DIRECTIONS FOR THIS TASK ::
Produce as output only the lines below starting at the line with "Abbreviation headers := (list (text * text))." and continuing through the line with "(resp_complete_timestamp_us r) p.", each one exactly as written.

[Records from a dataset]
'''
(* ===== verification/Events.v ===== *)
(** * Protocol events (h-protocol/src/model.rs)

    The records the protocol stage hands to the joiner: HTTP requests and
    responses, server-sent events and heartbeats, with their header lookup and
    the process stamp. *)

From Stdlib Require Import Strings.Byte ZArith Lia.
From stdpp Require Import base gmap sets list strings.
From S2P Require Import Prelude.
From S2P Require Import Net.
From S2P Require Import Text.

Open Scope Z_scope.

Abbreviation headers := (list (text * text)).

Record SseEventData : Type := mkSse {
  sse_flow_key : FlowKey;
  sse_client_addr : sock;
  sse_server_addr : sock;
  sse_event_type : text;
  sse_data : text;
  sse_timestamp_us : Z;
  sse_process : option ProcessInfo;
}.

Record HttpRequestData : Type := mkReq {
  req_flow_key : FlowKey;
  req_client_addr : sock;
  req_server_addr : sock;
  req_method : text;
  req_uri : text;
  req_version : Z;
  req_headers : headers;
  req_body : list byte;
  req_timestamp_us : Z;
  req_process : option ProcessInfo;
}.

Record HttpResponseData : Type := mkResp {
  resp_flow_key : FlowKey;
  resp_client_addr : sock;
  resp_server_addr : sock;
  resp_status : Z;
  resp_version : Z;
  resp_headers : headers;
  resp_body : list byte;
  resp_first_byte_timestamp_us : Z;
  resp_complete_timestamp_us : Z;
  resp_process : option ProcessInfo;
}.

Inductive HttpParseEvent : Type :=
| HttpRequest (r : HttpRequestData)
| HttpResponse (r : HttpResponseData)
| SseEvent (s : SseEventData)
| Heartbeat (ts : Z) (source_id : string).

(** [header]: the value of the first header with that name, ignoring ASCII
    case. *)
Definition header (hs : headers) (name : text) : option text :=
  snd <$> List.find (λ h, eq_ignore_ascii_case h.1 name) hs.

Definition req_header (r : HttpRequestData) (name : text) : option text :=
  header (req_headers r) name.
Definition resp_header (r : HttpResponseData) (name : text) : option text :=
  header (resp_headers r) name.
Definition resp_content_type (r : HttpResponseData) : option text :=
  resp_header r (B "content-type").

Definition req_set_process (r : HttpRequestData) (p : option ProcessInfo) : HttpRequestData :=
  mkReq (req_flow_key r) (req_client_addr r) (req_server_addr r) (req_method r) (req_uri r)
    (req_version r) (req_headers r) (req_body r) (req_timestamp_us r) p.
Definition resp_set_process (r : HttpResponseData) (p : option ProcessInfo) : HttpResponseData :=
  mkResp (resp_flow_key r) (resp_client_addr r) (resp_server_addr r) (resp_status r)
    (resp_version r) (resp_headers r) (resp_body r) (resp_first_byte_timestamp_us r)
    (resp_complete_timestamp_us r) p.
Definition sse_set_process (s : SseEventData) (p : option ProcessInfo) : SseEventData :=
  mkSse (sse_flow_key s) (sse_client_addr s) (sse_server_addr s) (sse_event_type s)
    (sse_data s) (sse_timestamp_us s) p.

Definition set_process (e : HttpParseEvent) (p : option ProcessInfo) : HttpParseEvent :=
  match e with
  | HttpRequest r => HttpRequest (req_set_process r p)
  | HttpResponse r => HttpResponse (resp_set_process r p)
  | SseEvent s => SseEvent (sse_set_process s p)
  | Heartbeat _ _ => e
  end.

(** The flow an event belongs to, and its process; heartbeats have neither. *)
Definition event_flow (e : HttpParseEvent) : option FlowKey :=
  match e with
  | HttpRequest r => Some (req_flow_key r)
  | HttpResponse r => Some (resp_flow_key r)
  | SseEvent s => Some (sse_flow_key s)
  | Heartbeat _ _ => None
  end.
Definition event_process (e : HttpParseEvent) : option ProcessInfo :=
  match e with
  | HttpRequest r => req_process r
  | HttpResponse r => resp_process r
  | SseEvent s => sse_process s
  | Heartbeat _ _ => None
  end.

Lemma event_flow_set_process (e : HttpParseEvent) (p : option ProcessInfo) :
  event_flow (set_process e p) = event_flow e.
Proof. by destruct e. Qed.

Lemma set_process_set_process (e : HttpParseEvent) (p q : option ProcessInfo) :
  set_process (set_process e p) q = set_process e q.
Proof. by destruct e. Qed.

#[export] Hint Rewrite event_flow_set_process set_process_set_process : heron_ev.
Lemma complete_response_state (p : HttpParser) (e : ParseEnv) (body : list byte) :
  body_reader (complete_response e p body).2 = body_reader p ∧
  state (complete_response e p body).2 = WaitingForRequest.
Proof.
  unfold complete_response. pose proof (sse_push_bytes_reader p e body) as [Hr _].
  destruct (pending_resp_is_sse p); [|done].
  destruct (was_incremental (body_reader p)).
  - by destruct (sse_flush _ _).
  - destruct (sse_push_bytes p e body) as [evs1 p1]. by destruct (sse_flush _ _).
Qed.

Lemma parse_step_ok (e : ParseEnv) (p : HttpParser) (b : Bufs) (st : Step) :
  parser_ok p → parse_step e p b = Ret st → step_ok p b st.
Proof.
  unfold parse_step, measure. intros Hok H. destruct b as [c s]. destruct (state p) eqn:Es.
  - injection H as <-. unfold step_waiting_request, try_parse_request_headers.
    cbn [client_buf server_buf].
    destruct (httparse_request c) as [n h| |] eqn:Eh; [|by split; [|apply suffix_of_refl]..].
    apply httparse_request_len in Eh.
    cbn. unfold measure. cbn. rewrite Es, length_drop. cbn. split; [lia|].
    split; [apply new_for_request_ok|].
    split; cbn; [exists (take n c); by rewrite take_drop|by exists []].
  - unfold step_request_body in H. cbn [client_buf server_buf] in H.
    destruct (read (body_reader p) c) as [[[rr r'] c']| |] eqn:Er; cbn [res_bind] in H; try done.
    pose proof (read_Ret _ _ _ _ _ Hok Er) as [Hfr Hr].
    pose proof (read_prefix _ _ _ _ _ Hok Er) as Hp.
    assert (Hok' : framing_ok (framing r')) by (by rewrite Hfr).
    destruct rr; simplify_eq; cbn; unfold measure, parser_ok, suffix_of; cbn; rewrite ?Es; cbn;
      repeat split; try done; try lia; by exists [].
  - injection H as <-. unfold step_waiting_response, try_parse_response_headers.
    cbn [client_buf server_buf].
    destruct (httparse_response s) as [n h| |] eqn:Eh; [|by split; [|apply suffix_of_refl]..].
    apply httparse_response_len in Eh. cbn.
    pose proof (new_for_response_ok (default 0 (sh_code h)) (last_request_method p)
      (own_headers (sh_headers h))) as Hn.
    destruct (is_sse _); destruct (is_no_body _); cbn; unfold measure, parser_ok, suffix_of; cbn;
      rewrite Es, length_drop; cbn; repeat split; try done; try lia; try (by exists []);
      exists (take n s); by rewrite take_drop.
  - unfold step_response_body in H. cbn [client_buf server_buf] in H.
    destruct (read (body_reader p) s) as [[[rr r'] s']| |] eqn:Er; cbn [res_bind] in H; try done.
    pose proof (read_Ret _ _ _ _ _ Hok Er) as [Hfr Hr].
    pose proof (read_prefix _ _ _ _ _ Hok Er) as Hp.
    assert (Hok' : framing_ok (framing r')) by (by rewrite Hfr).
    destruct rr as [|body|chunk|].
    + simplify_eq. repeat split; cbn; done || by exists [].
    + pose proof (complete_response_state (set_reader p r') e body) as [Hcr Hcs].
      destruct (complete_response e (set_reader p r') body) as [evs p2]. cbn in Hcr, Hcs.
      injection H as <-. unfold step_ok, measure, parser_ok, suffix_of. cbn. rewrite Hcr, Hcs, Es. cbn.
      repeat split; try done; try lia; by exists [].
    + assert (H1 : ∃ evs p2, st = Continue p2 (mkBufs c s') evs ∧
        body_reader p2 = r' ∧ state p2 = ReadingResponseBody).
      { pose proof (sse_push_bytes_reader (set_reader p r') e chunk) as [Hs1 Hs2].
        destruct (pending_resp_is_sse (set_reader p r')).
        - destruct (sse_push_bytes (set_reader p r') e chunk) as [evs p2].
          injection H as <-. cbn in Hs1, Hs2. exists evs, p2. by rewrite <- Es.
        - injection H as <-. eexists _, _. split; [done|]. by cbn. }
      destruct H1 as (evs & p2 & -> & Hb & Hs).
      unfold step_ok, measure, parser_ok, suffix_of. cbn. rewrite Hb, Hs, Es. cbn.
      repeat split; try done; try lia; by exists [].
    + simplify_eq. repeat split; cbn; done || by exists [].
Qed.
'''
YOUR SOLUTION ::
Abbreviation headers := (list (text * text)).

Record SseEventData : Type := mkSse {
  sse_flow_key : FlowKey;
  sse_client_addr : sock;
  sse_server_addr : sock;
  sse_event_type : text;
  sse_data : text;
  sse_timestamp_us : Z;
  sse_process : option ProcessInfo;
}.

Record HttpRequestData : Type := mkReq {
  req_flow_key : FlowKey;
  req_client_addr : sock;
  req_server_addr : sock;
  req_method : text;
  req_uri : text;
  req_version : Z;
  req_headers : headers;
  req_body : list byte;
  req_timestamp_us : Z;
  req_process : option ProcessInfo;
}.

Record HttpResponseData : Type := mkResp {
  resp_flow_key : FlowKey;
  resp_client_addr : sock;
  resp_server_addr : sock;
  resp_status : Z;
  resp_version : Z;
  resp_headers : headers;
  resp_body : list byte;
  resp_first_byte_timestamp_us : Z;
  resp_complete_timestamp_us : Z;
  resp_process : option ProcessInfo;
}.

Inductive HttpParseEvent : Type :=
| HttpRequest (r : HttpRequestData)
| HttpResponse (r : HttpResponseData)
| SseEvent (s : SseEventData)
| Heartbeat (ts : Z) (source_id : string).

(** [header]: the value of the first header with that name, ignoring ASCII
    case. *)
Definition header (hs : headers) (name : text) : option text :=
  snd <$> List.find (λ h, eq_ignore_ascii_case h.1 name) hs.

Definition req_header (r : HttpRequestData) (name : text) : option text :=
  header (req_headers r) name.
Definition resp_header (r : HttpResponseData) (name : text) : option text :=
  header (resp_headers r) name.
Definition resp_content_type (r : HttpResponseData) : option text :=
  resp_header r (B "content-type").

Definition req_set_process (r : HttpRequestData) (p : option ProcessInfo) : HttpRequestData :=
  mkReq (req_flow_key r) (req_client_addr r) (req_server_addr r) (req_method r) (req_uri r)
    (req_version r) (req_headers r) (req_body r) (req_timestamp_us r) p.
Definition resp_set_process (r : HttpResponseData) (p : option ProcessInfo) : HttpResponseData :=
  mkResp (resp_flow_key r) (resp_client_addr r) (resp_server_addr r) (resp_status r)
    (resp_version r) (resp_headers r) (resp_body r) (resp_first_byte_timestamp_us r)
    (resp_complete_timestamp_us r) p.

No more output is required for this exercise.